The movie's focus on Coalhouse was probably inevitable, but arguably the wrong decision for the movie as it's more interesting in the first half of the movie.  The vignette-style stories almost have a Terrence Malick "figure out the plot" kind of coherence to them.  It's not remotely as arbitrary or abstract as Malick, but I quite liked the idea that we were getting a series of short stories rather than one larger narrative, but the Coalhouse plot, which ties together all of the loose figures in the film, almost feels anti-climactic compared to the looseness to Forman's approach to the movie.  It seems impossible that an anthology tale would have been greenlit in 1981, but it's where the movie works best.  When it focuses on Coalhouse it becomes more predictable, and more reliant on the actual figures at-hand, and the acting is a bit over-the-place here.

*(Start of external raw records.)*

(* ===== verification/Broker.v ===== *)
(** * broker.h, client.h: the broker, its clients, and what they share

    One [bpsp__broker] holds the whole state of the server: the table of clients, the client
    objects by address, the topic tree with its subscribers, the locks.  A function of the C
    code that receives a pointer to a client receives its address here.  Freed addresses are
    not used again, so that a dangling pointer shows as [Undef].  The locks are as the calling
    thread sees them: asking for one that it already holds is [Blocked]. *)
From S2P Require Import Prelude Status Uthash Mem Net Frame Subscriber Topic.
Local Open Scope Z_scope.

Definition sizeof_bpsp__client : Z := 256.

(** [c_broker]: the reference to the broker is not NULL. *)
Record bpsp__client {Sk : Type} := {
  c_id : string;
  c_broker : bool;
  c_subs : list (string * positive);    (* subscriber__hash: identifier and subscriber *)
  c_conn : option (bpsp__connection Sk);
  c_is_close : bool;
  c_mutex : bool;
  c_rw_lock : rwlock;
  in_frame : bpsp__frame;
  out_frame : bpsp__frame;
}.
Arguments bpsp__client : clear implicits.

(** [rand_pos] counts the calls of [rand] so far. *)
Record bpsp__broker {Sk : Type} := {
  info_name : string;
  info_version : string;
  listener : option (bpsp__connection Sk);
  b_is_close : bool;
  b_mutex : bool;
  cli_rw_lock : rwlock;
  clients : list (string * positive);
  topic_tree : bpsp__topic_tree;
  client_heap : gmap positive (bpsp__client Sk);
  next_client : positive;
  next_sub : positive;
  rand_pos : nat;
}.
Arguments bpsp__broker : clear implicits.

Section Broker.
Context {Sk : Type} `{Malloc}.
Local Notation client_t := (bpsp__client Sk).
Local Notation broker_t := (bpsp__broker Sk).

(** ** Fields of a client *)

Definition set_c_subs (c : client_t) h : client_t :=
  {| c_id := c_id c; c_broker := c_broker c; c_subs := h; c_conn := c_conn c;
     c_is_close := c_is_close c; c_mutex := c_mutex c; c_rw_lock := c_rw_lock c;
     in_frame := in_frame c; out_frame := out_frame c |}.
Definition set_c_conn (c : client_t) n : client_t :=
  {| c_id := c_id c; c_broker := c_broker c; c_subs := c_subs c; c_conn := n;
     c_is_close := c_is_close c; c_mutex := c_mutex c; c_rw_lock := c_rw_lock c;
     in_frame := in_frame c; out_frame := out_frame c |}.
Definition set_c_is_close (c : client_t) x : client_t :=
  {| c_id := c_id c; c_broker := c_broker c; c_subs := c_subs c; c_conn := c_conn c;
     c_is_close := x; c_mutex := c_mutex c; c_rw_lock := c_rw_lock c;
     in_frame := in_frame c; out_frame := out_frame c |}.
Definition set_c_mutex (c : client_t) m : client_t :=
  {| c_id := c_id c; c_broker := c_broker c; c_subs := c_subs c; c_conn := c_conn c;
     c_is_close := c_is_close c; c_mutex := m; c_rw_lock := c_rw_lock c;
     in_frame := in_frame c; out_frame := out_frame c |}.
Definition set_c_rw_lock (c : client_t) l : client_t :=
  {| c_id := c_id c; c_broker := c_broker c; c_subs := c_subs c; c_conn := c_conn c;
     c_is_close := c_is_close c; c_mutex := c_mutex c; c_rw_lock := l;
     in_frame := in_frame c; out_frame := out_frame c |}.
Definition set_in_frame (c : client_t) f : client_t :=
  {| c_id := c_id c; c_broker := c_broker c; c_subs := c_subs c; c_conn := c_conn c;
     c_is_close := c_is_close c; c_mutex := c_mutex c; c_rw_lock := c_rw_lock c;
     in_frame := f; out_frame := out_frame c |}.
Definition set_out_frame (c : client_t) f : client_t :=
  {| c_id := c_id c; c_broker := c_broker c; c_subs := c_subs c; c_conn := c_conn c;
     c_is_close := c_is_close c; c_mutex := c_mutex c; c_rw_lock := c_rw_lock c;
     in_frame := in_frame c; out_frame := f |}.

(** ** Fields of the broker *)

Definition with_clients (b : broker_t) h : broker_t :=
  {| info_name := info_name b; info_version := info_version b; listener := listener b;
     b_is_close := b_is_close b; b_mutex := b_mutex b; cli_rw_lock := cli_rw_lock b;
     clients := h; topic_tree := topic_tree b; client_heap := client_heap b;
     next_client := next_client b; next_sub := next_sub b; rand_pos := rand_pos b |}.
Definition with_tree (b : broker_t) t : broker_t :=
  {| info_name := info_name b; info_version := info_version b; listener := listener b;
     b_is_close := b_is_close b; b_mutex := b_mutex b; cli_rw_lock := cli_rw_lock b;
     clients := clients b; topic_tree := t; client_heap := client_heap b;
     next_client := next_client b; next_sub := next_sub b; rand_pos := rand_pos b |}.
Definition with_client_heap (b : broker_t) h : broker_t :=
  {| info_name := info_name b; info_version := info_version b; listener := listener b;
     b_is_close := b_is_close b; b_mutex := b_mutex b; cli_rw_lock := cli_rw_lock b;
     clients := clients b; topic_tree := topic_tree b; client_heap := h;
     next_client := next_client b; next_sub := next_sub b; rand_pos := rand_pos b |}.
Definition with_next_client (b : broker_t) n : broker_t :=
  {| info_name := info_name b; info_version := info_version b; listener := listener b;
     b_is_close := b_is_close b; b_mutex := b_mutex b; cli_rw_lock := cli_rw_lock b;
     clients := clients b; topic_tree := topic_tree b; client_heap := client_heap b;
     next_client := n; next_sub := next_sub b; rand_pos := rand_pos b |}.
Definition with_next_sub (b : broker_t) n : broker_t :=
  {| info_name := info_name b; info_version := info_version b; listener := listener b;
     b_is_close := b_is_close b; b_mutex := b_mutex b; cli_rw_lock := cli_rw_lock b;
     clients := clients b; topic_tree := topic_tree b; client_heap := client_heap b;
     next_client := next_client b; next_sub := n; rand_pos := rand_pos b |}.
Definition with_rand_pos (b : broker_t) n : broker_t :=
  {| info_name := info_name b; info_version := info_version b; listener := listener b;
     b_is_close := b_is_close b; b_mutex := b_mutex b; cli_rw_lock := cli_rw_lock b;
     clients := clients b; topic_tree := topic_tree b; client_heap := client_heap b;
     next_client := next_client b; next_sub := next_sub b; rand_pos := n |}.
Definition with_cli_rw_lock (b : broker_t) l : broker_t :=
  {| info_name := info_name b; info_version := info_version b; listener := listener b;
     b_is_close := b_is_close b; b_mutex := b_mutex b; cli_rw_lock := l;
     clients := clients b; topic_tree := topic_tree b; client_heap := client_heap b;
     next_client := next_client b; next_sub := next_sub b; rand_pos := rand_pos b |}.
Definition with_b_mutex (b : broker_t) m : broker_t :=
  {| info_name := info_name b; info_version := info_version b; listener := listener b;
     b_is_close := b_is_close b; b_mutex := m; cli_rw_lock := cli_rw_lock b;
     clients := clients b; topic_tree := topic_tree b; client_heap := client_heap b;
     next_client := next_client b; next_sub := next_sub b; rand_pos := rand_pos b |}.
Definition with_listener (b : broker_t) n closed : broker_t :=
  {| info_name := info_name b; info_version := info_version b; listener := n;
     b_is_close := closed; b_mutex := b_mutex b; cli_rw_lock := cli_rw_lock b;
     clients := clients b; topic_tree := topic_tree b; client_heap := client_heap b;
     next_client := next_client b; next_sub := next_sub b; rand_pos := rand_pos b |}.

(** ** Objects by address *)

Definition get_client (b : broker_t) (c : positive) : exec client_t :=
  deref (client_heap b !! c).
Definition put_client (b : broker_t) (c : positive) (x : client_t) : broker_t :=
  with_client_heap b (<[c := x]> (client_heap b)).

(** A new object for a subscriber. *)
Definition new_sub_at (b : broker_t) (s : bpsp__subscriber) : positive * broker_t :=
  let l := next_sub b in (l, with_next_sub (with_tree b (put_sub (topic_tree b) l s)) (Pos.succ l)).

(** Freeing twice, or an address that was never given out, is undefined. *)
Definition subscriber__free (b : broker_t) (s : positive) : exec broker_t :=
  h ← mem__free (sub_heap (topic_tree b)) s;
  mret (with_tree b (with_sub_heap (topic_tree b) h)).

(** ** Locks *)

Definition wr_acquire (l : rwlock) : exec rwlock :=
  if decide (l = Unlocked) then Done WriteLocked else Blocked.
Definition rd_acquire (l : rwlock) : exec rwlock :=
  if decide (l = Unlocked) then Done ReadLocked else Blocked.

Definition mutex_lock_if (lock : bool) (b : broker_t) (c : positive) : exec broker_t :=
  if lock then
    x ← get_client b c;
    if c_mutex x then Blocked else Done (put_client b c (set_c_mutex x true))
  else Done b.
Definition mutex_unlock_if (lock : bool) (b : broker_t) (c : positive) : exec broker_t :=
  if lock then x ← get_client b c; mret (put_client b c (set_c_mutex x false)) else Done b.

Definition cli_rdlock (b : broker_t) : exec broker_t :=
  l ← rd_acquire (cli_rw_lock b); mret (with_cli_rw_lock b l).
Definition cli_wrlock (b : broker_t) : exec broker_t :=
  l ← wr_acquire (cli_rw_lock b); mret (with_cli_rw_lock b l).
Definition cli_unlock (b : broker_t) : broker_t := with_cli_rw_lock b Unlocked.

(** ** The topic tree of the broker *)

Definition broker__add_sub (b : broker_t) (sub : option positive) (lock : bool)
  : exec (status__err * broker_t) :=
  '(s, t) ← topic__add_subscriber (topic_tree b) sub lock; mret (s, with_tree b t).

Definition broker__del_sub (b : broker_t) (sub : positive) (lock : bool)
  : exec (status__err * broker_t) :=
  '(s, t) ← topic__del_subscriber (topic_tree b) sub lock; mret (s, with_tree b t).

Definition broker__find_subs (b : broker_t) (topic : cstr) (lock : bool)
  : exec (option (list bpsp__subscriber) * broker_t) :=
  '(subs, t) ← topic__tree_find_subscribers (topic_tree b) topic lock;
  mret (subs, with_tree b t).
End Broker.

McGovern & Rollins got the Oscar nominations, and they do have the showiest parts (though it was Steenburgen who scored at the Globes, and it was Randy Newman's score that most deserved the AMPAS recognition), but Ragtime is a movie that doesn't really allow for standouts in the traditional sense, and I left wanting more from both actors.  McGovern plays Evelyn Nesbit as somehow a dope and a brainy girl, someone who knows how to manipulate every situation but doesn't always know that she's doing it (a girl too pretty to lose), but it only sometimes works when McGovern makes Nesbit in on the joke.  One wonders if this nomination was in part due to McGovern's shocking display of nudity about a third of the way into the picture, where she nonchalantly sits on a 100-year-old couch with her breasts on full-display.  It's better than the meek-and-mild Steenburgen (who adds little to her character) or Patinkin's overbearing director, but it's an ingenue part that probably needed a more seasoned actress to make it work.

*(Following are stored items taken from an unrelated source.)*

(* ===== verification/Client.v ===== *)
(** * client.c: clients and their subscriptions

    The functions of [client.c] that work on a client, in the order of the file.  A pointer
    argument that the code tests for NULL is an [option]. *)
From S2P Require Import Prelude Status Uthash Mem Net Frame FrameOp FrameRw Subscriber Topic.
From S2P Require Import Broker.
Local Open Scope Z_scope.

(** ** util.c: random identifiers *)

Definition charset : bytes :=
  chars "abcdefghijklmnopqrstuvwxyzABCDEFGHIJKLMNOPQRSTUVWXYZ0123456789".

(** The next [n] characters; [rand k] is the [k]-th number that the C library hands out. *)
Fixpoint rand_chars (rand : nat → Z) (pos n : nat) : bytes :=
  match n with
  | O => []
  | S n => nth (Z.to_nat (rand pos mod 62)) charset NUL :: rand_chars rand (S pos) n
  end.

(** The string and the number of calls of [rand]. *)
Definition rand_str (rand : nat → Z) (pos size : nat) : string * nat :=
  (str (rand_chars rand pos (size - 1)), (pos + (size - 1))%nat).

Definition BPSP_CLIENT_ID_LEN : nat := 6.

Section Client.
Context {Sk : Type} `{Socket Sk} `{Malloc}.
Variable big : bool.
Variable now : string.
Variable rand : nat → Z.
Local Notation client_t := (bpsp__client Sk).
Local Notation broker_t := (bpsp__broker Sk).
Local Notation connection := (bpsp__connection Sk).

(** ** Creation *)

(** [assert] stops the process when there is no memory for the frames. *)
Definition client__init (b : broker_t) : exec (client_t * broker_t) :=
  let '(i, pos) := rand_str rand (rand_pos b) BPSP_CLIENT_ID_LEN in
  f_in ← deref frame__new;
  f_out ← deref frame__new;
  mret ({| c_id := i; c_broker := false; c_subs := []; c_conn := None; c_is_close := false;
           c_mutex := false; c_rw_lock := Unlocked; in_frame := f_in; out_frame := f_out |},
        with_rand_pos b pos).

(** [conn] and [broker] are stored as they are. *)
Definition client__new (b : broker_t) (conn : option connection) (has_broker : bool)
  : exec (option positive * broker_t) :=
  if malloc_ok sizeof_bpsp__client then
    '(x, b) ← client__init b;
    let x := {| c_id := c_id x; c_broker := has_broker; c_subs := c_subs x; c_conn := conn;
                c_is_close := c_is_close x; c_mutex := c_mutex x; c_rw_lock := c_rw_lock x;
                in_frame := in_frame x; out_frame := out_frame x |} in
    let c := next_client b in
    mret (Some c, with_next_client (put_client b c x) (Pos.succ c))
  else mret (None, b).

(** The elements of the table are copied one by one, for the same subscribers. *)
Fixpoint copy_subs_table (dst : list (string * positive)) (h : list (string * positive))
  : exec (list (string * positive)) :=
  match h with
  | [] => Done dst
  | (k, s) :: h =>
      e ← deref (subscriber__new_hash_elt (Some k) (Some s));
      copy_subs_table (hash_add e.1 e.2 dst) h
  end.

Definition client__copy (dst src : client_t) : exec client_t :=
  h ← copy_subs_table (c_subs dst) (c_subs src);
  let dst := set_c_subs dst h in
  mret (match c_conn src with
        | Some conn => set_c_conn dst (Some conn)
        | None => dst
        end).

(** ** Ending all subscriptions *)

Fixpoint unsub_all_loop (b : broker_t) (c : positive) (h : list (string * positive))
  : exec broker_t :=
  match h with
  | [] => Done b
  | (k, s) :: h =>
      x ← get_client b c;
      let b := put_client b c (set_c_subs x (hash_del k (c_subs x))) in
      '(_, b) ← broker__del_sub b s false;
      b ← subscriber__free b s;
      unsub_all_loop b c h
  end.

Definition tree_wrlock_if (lock : bool) (b : broker_t) : exec broker_t :=
  t ← lock_if lock pthread_rwlock_wrlock (topic_tree b); mret (with_tree b t).
Definition tree_unlock_if (lock : bool) (b : broker_t) : broker_t :=
  with_tree b (unlock_if lock (topic_tree b)).

Definition client__unsub_all (b : broker_t) (c : option positive) (lock : bool)
  : exec broker_t :=
  match c with
  | None => Done b
  | Some c =>
      x ← get_client b c;
      if (hash_count (c_subs x) =? 0)%nat || negb (c_broker x) then Done b else
      b ← mutex_lock_if lock b c;
      b ← tree_wrlock_if lock b;
      x ← get_client b c;
      b ← unsub_all_loop b c (c_subs x);
      mutex_unlock_if lock (tree_unlock_if lock b) c
  end.

(** ** Closing and freeing *)

(** [net__free] closes the connection and frees it; the frames are freed too. *)
Definition client__dtor (b : broker_t) (c : option positive) : exec broker_t :=
  match c with
  | None => Done b
  | Some l =>
      x ← get_client b l;
      let b := put_client b l (set_c_conn x None) in
      if (hash_count (c_subs x) =? 0)%nat then Done b else client__unsub_all b c false
  end.

Definition client__free (b : broker_t) (c : option positive) : exec broker_t :=
  match c with
  | None => Done b
  | Some l => b ← client__dtor b c; h ← mem__free (client_heap b) l; mret (with_client_heap b h)
  end.

Definition client__close (b : broker_t) (c : option positive)
  : exec (status__err * broker_t) :=
  match c with
  | None => Done (BPSP_OK, b)
  | Some c =>
      x ← get_client b c;
      let '(s, n) := net__close (c_conn x) in mret (s, put_client b c (set_c_conn x n))
  end.

Definition client__is_close (x : option client_t) : bool :=
  match x with
  | None => true
  | Some x => c_is_close x || match c_conn x with None => true | Some _ => false end
  end.

Definition client_wrlock (b : broker_t) (c : positive) : exec broker_t :=
  x ← get_client b c;
  l ← wr_acquire (c_rw_lock x); mret (put_client b c (set_c_rw_lock x l)).
Definition client_rdlock (b : broker_t) (c : positive) : exec broker_t :=
  x ← get_client b c;
  l ← rd_acquire (c_rw_lock x); mret (put_client b c (set_c_rw_lock x l)).
Definition client_unlock (b : broker_t) (c : positive) : exec broker_t :=
  x ← get_client b c; mret (put_client b c (set_c_rw_lock x Unlocked)).

Definition client__destroy (b : broker_t) (c : option positive)
  : exec (status__err * broker_t) :=
  match c with
  | None => Done (BPSP_OK, b)
  | Some l =>
      b ← client__unsub_all b c true;
      b ← client_wrlock b l;
      x ← get_client b l;
      let '(s, n) := net__close (c_conn x) in
      let b := put_client b l (set_c_is_close (set_c_conn x n) true) in
      b ← client_unlock b l;
      if decide (s ≠ BPSP_OK) then mret (s, b) else
      b ← client__free b c;
      mret (s, b)
  end.

(** ** Receiving and sending *)

(** [log__trace] evaluates the text of the opcode, whether logging is on or not. *)
Definition log__trace (f : bpsp__frame) : exec unit :=
  _ ← frame__get_op_text (opcode f); mret tt.

(** With [lock]: whether the client is closed, looked up under its lock. *)
Definition closed_if_locked (b : broker_t) (c : positive) (lock : bool)
  : exec (bool * broker_t) :=
  if lock then
    b ← client_rdlock b c;
    x ← get_client b c;
    b ← client_unlock b c;
    mret (client__is_close (Some x), b)
  else mret (false, b).

(** A NULL connection is used by [net__read]. *)
Definition client__recv (b : broker_t) (c : option positive) (f : bpsp__frame) (lock : bool)
  : exec (status__err * bpsp__frame * broker_t) :=
  match c with
  | None => Done (BPSP_INVALID_ARG, f, b)
  | Some c =>
      '(closed, b) ← closed_if_locked b c lock;
      if (closed : bool) then mret (BPSP_CONNECTION_CLOSED, f, b) else
      x ← get_client b c;
      conn ← deref (c_conn x);
      '(s, f, conn) ← frame__recv big now conn f;
      let b := put_client b c (set_c_conn x (Some conn)) in
      if decide (s ≠ BPSP_OK) then mret (s, f, b) else
      _ ← log__trace f;
      mret (s, f, b)
  end.

(** [frame__send] on a connection that may be NULL: [net__write] refuses it. *)
Definition frame_send_on (conn : option connection) (f : bpsp__frame)
  : exec (status__err * bpsp__frame * option connection) :=
  match conn with
  | Some conn => '(s, f, conn) ← frame__send big conn f; mret (s, f, Some conn)
  | None => mret (match frame__is_completed (Some f) with
                  | BPSP_OK => BPSP_INVALID_ARG
                  | s => s
                  end, f, None)
  end.

Definition client__send (b : broker_t) (c : option positive) (f : bpsp__frame) (lock : bool)
  : exec (status__err * bpsp__frame * broker_t) :=
  match c with
  | None => Done (BPSP_INVALID_ARG, f, b)
  | Some c =>
      '(closed, b) ← closed_if_locked b c lock;
      if (closed : bool) then mret (BPSP_CONNECTION_CLOSED, f, b) else
      b ← mutex_lock_if lock b c;
      x ← get_client b c;
      '(s, f, conn) ← frame_send_on (c_conn x) f;
      let b := put_client b c (set_c_conn x conn) in
      b ← mutex_unlock_if lock b c;
      if decide (s ≠ BPSP_OK) then mret (s, f, b) else
      _ ← log__trace f;
      mret (s, f, b)
  end.

Definition client__read (b : broker_t) (c : positive) : exec (status__err * broker_t) :=
  x ← get_client b c;
  '(s, f, b) ← client__recv b (Some c) (in_frame x) true;
  x ← get_client b c;
  mret (s, put_client b c (set_in_frame x f)).

(** The early return behind [frame__copy] leaves the mutex locked. *)
Definition client__write (b : broker_t) (c : option positive) (f : bpsp__frame)
  : exec (status__err * broker_t) :=
  match c with
  | None => Done (BPSP_INVALID_ARG, b)
  | Some l =>
      '(closed, b) ← closed_if_locked b l true;
      if (closed : bool) then mret (BPSP_CONNECTION_CLOSED, b) else
      b ← mutex_lock_if true b l;
      x ← get_client b l;
      '(s, out) ← frame__copy now (out_frame x) f true;
      let b := put_client b l (set_out_frame x out) in
      if decide (s ≠ BPSP_OK) then mret (s, b) else
      '(s, out, b) ← client__send b c out false;
      x ← get_client b l;
      b ← mutex_unlock_if true (put_client b l (set_out_frame x out)) l;
      mret (s, b)
  end.

(** ** Subscribing *)

(** A new element of the table; adding a NULL element is undefined. *)
Definition register_sub (b : broker_t) (c : positive) (identifier : string) (s : positive)
  : exec broker_t :=
  e ← deref (subscriber__new_hash_elt (Some identifier) (Some s));
  x ← get_client b c;
  mret (put_client b c (set_c_subs x (hash_add e.1 e.2 (c_subs x)))).

Definition client__sub0 (b : broker_t) (c s : option positive) (lock : bool)
  : exec (status__err * broker_t) :=
  match c, s with
  | Some c, Some s =>
      x ← get_client b c;
      if negb (c_broker x) then mret (BPSP_INVALID_ARG, b) else
      b ← mutex_lock_if lock b c;
      sub ← get_sub (topic_tree b) s;
      identifier ← subscriber__get_identifier sub;
      '(st, b) ← (match hash_find identifier (c_subs x) with
                  | None => b ← register_sub b c identifier s; mret (BPSP_OK, b)
                  | Some _ => mret (BPSP_TREE_DUP_SUBSCRIBER, b)
                  end);
      b ← mutex_unlock_if lock b c;
      if decide (st ≠ BPSP_OK) then mret (st, b) else broker__add_sub b (Some s) lock
  | _, _ => Done (BPSP_INVALID_ARG, b)
  end.

(** [subscriber__new]: the object and its address. *)
Definition new_subscriber (b : broker_t) (topic tag : cstr) (c : option positive)
    (n : option positive) : exec (option positive * broker_t) :=
  match c with
  | None => mret (None, b)
  | Some l =>
      x ← get_client b l;
      match subscriber__new topic tag (Some (l, c_id x)) n with
      | None => mret (None, b)
      | Some sub => let '(s, b) := new_sub_at b sub in mret (Some s, b)
      end
  end.

Definition client__sub1 (b : broker_t) (c : option positive) (topic tag : cstr) (lock : bool)
  : exec (status__err * broker_t) :=
  match topic with
  | None => Done (BPSP_INVALID_ARG, b)
  | Some _ =>
      '(s, b) ← new_subscriber b topic tag c None;
      match s with
      | None => mret (BPSP_NO_MEMORY, b)
      | Some l =>
          '(st, b) ← client__sub0 b c s lock;
          if decide (st ≠ BPSP_OK) then b ← subscriber__free b l; mret (st, b)
          else mret (st, b)
      end
  end.

(** The argument [lock] is not used. *)
Definition client__sub (b : broker_t) (c : option positive) (topic : cstr) (lock : bool)
  : exec (status__err * broker_t) := client__sub1 b c topic (Some "_0"%string) true.

Definition client__unsub0 (b : broker_t) (c : option positive) (topic tag : cstr) (lock : bool)
  : exec (status__err * broker_t) :=
  match c, topic, tag with
  | Some c, Some topic, Some tag =>
      x ← get_client b c;
      if negb (c_broker x) then mret (BPSP_INVALID_ARG, b) else
      match subscriber__make_identifier topic tag with
      | None => mret (BPSP_NO_MEMORY, b)
      | Some identifier =>
          b ← mutex_lock_if lock b c;
          x ← get_client b c;
          let found := hash_find identifier (c_subs x) in
          let b := match found with
                   | Some _ => put_client b c (set_c_subs x (hash_del identifier (c_subs x)))
                   | None => b
                   end in
          b ← mutex_unlock_if lock b c;
          match found with
          | Some s =>
              '(st, b) ← broker__del_sub b s lock;
              b ← subscriber__free b s;
              mret (st, b)
          | None => mret (BPSP_INVALID_SUBSCRIBER, b)
          end
      end
  | _, _, _ => Done (BPSP_INVALID_ARG, b)
  end.

Definition client__unsub (b : broker_t) (c : option positive) (topic : cstr) (lock : bool)
  : exec (status__err * broker_t) := client__unsub0 b c topic (Some "_0"%string) lock.
End Client.

#[global] Arguments client__send : simpl never.
#[global] Arguments client__recv : simpl never.
#[global] Arguments client__write : simpl never.
#[global] Arguments client__sub0 : simpl never.
#[global] Arguments client__unsub0 : simpl never.
#[global] Arguments client__unsub_all : simpl never.
#[global] Arguments client__destroy : simpl never.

Rollins grounds his character a bit more, but honestly I left this performance with something to be desired as well.  His righteous anger is warranted, but you can't quite compromise the man we initially meet who quickly becomes a doomed vigilante within Rollins work.  He seems to only know how to reason in Shakespearean speech, so often out-of-place with the rest of the cast's more naturalistic performances, and you don't leave understanding enough of his motives.  The Academy could have done worse here (considering it was the sentimental 80's, a nomination instead for Cagney's humorous but one-dimensional fire commissioner could so easily have been cited instead), but I left the performance wishing for more, and glad that ultimately the Oscars picked John Gielgud in Arthur, a more fully-realized creation.